Records to use:
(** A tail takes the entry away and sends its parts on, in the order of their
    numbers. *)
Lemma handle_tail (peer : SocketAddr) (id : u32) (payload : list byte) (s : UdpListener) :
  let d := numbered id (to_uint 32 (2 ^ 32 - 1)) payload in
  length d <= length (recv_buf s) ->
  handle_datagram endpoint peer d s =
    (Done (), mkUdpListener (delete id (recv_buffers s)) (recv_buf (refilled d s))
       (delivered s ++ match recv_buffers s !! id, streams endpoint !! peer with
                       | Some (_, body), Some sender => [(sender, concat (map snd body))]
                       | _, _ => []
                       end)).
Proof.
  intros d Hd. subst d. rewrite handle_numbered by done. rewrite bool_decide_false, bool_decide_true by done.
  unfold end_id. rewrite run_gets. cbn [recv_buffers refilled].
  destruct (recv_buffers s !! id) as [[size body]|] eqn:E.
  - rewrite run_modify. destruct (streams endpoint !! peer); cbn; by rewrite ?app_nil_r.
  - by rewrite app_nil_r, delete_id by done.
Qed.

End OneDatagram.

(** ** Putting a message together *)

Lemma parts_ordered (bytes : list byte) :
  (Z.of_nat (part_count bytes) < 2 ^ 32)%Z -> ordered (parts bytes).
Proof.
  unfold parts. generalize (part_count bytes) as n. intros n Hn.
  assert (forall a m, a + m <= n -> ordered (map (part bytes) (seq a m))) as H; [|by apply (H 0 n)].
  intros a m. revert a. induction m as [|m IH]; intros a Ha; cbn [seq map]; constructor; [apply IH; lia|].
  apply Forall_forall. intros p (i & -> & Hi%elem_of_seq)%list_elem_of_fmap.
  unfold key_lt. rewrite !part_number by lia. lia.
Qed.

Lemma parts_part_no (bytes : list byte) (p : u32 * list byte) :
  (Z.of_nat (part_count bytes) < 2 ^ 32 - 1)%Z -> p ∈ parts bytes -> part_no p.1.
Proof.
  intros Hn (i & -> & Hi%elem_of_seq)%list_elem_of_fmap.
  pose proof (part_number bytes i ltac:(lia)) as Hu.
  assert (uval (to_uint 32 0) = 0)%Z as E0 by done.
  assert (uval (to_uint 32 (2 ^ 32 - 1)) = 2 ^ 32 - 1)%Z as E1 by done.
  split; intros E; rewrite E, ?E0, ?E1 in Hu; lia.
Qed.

Task item: Go through the listing above and write out exactly the lines starting with the one holding "numbers. *)" and running through the one holding "unfold end_id. rewrite", ends included, and no others.

Exercise output:
    numbers. *)
Lemma handle_tail (peer : SocketAddr) (id : u32) (payload : list byte) (s : UdpListener) :
  let d := numbered id (to_uint 32 (2 ^ 32 - 1)) payload in
  length d <= length (recv_buf s) ->
  handle_datagram endpoint peer d s =
    (Done (), mkUdpListener (delete id (recv_buffers s)) (recv_buf (refilled d s))
       (delivered s ++ match recv_buffers s !! id, streams endpoint !! peer with
                       | Some (_, body), Some sender => [(sender, concat (map snd body))]
                       | _, _ => []
                       end)).
Proof.
  intros d Hd. subst d. rewrite handle_numbered by done. rewrite bool_decide_false, bool_decide_true by done.
  unfold end_id. rewrite run_gets. cbn [recv_buffers refilled].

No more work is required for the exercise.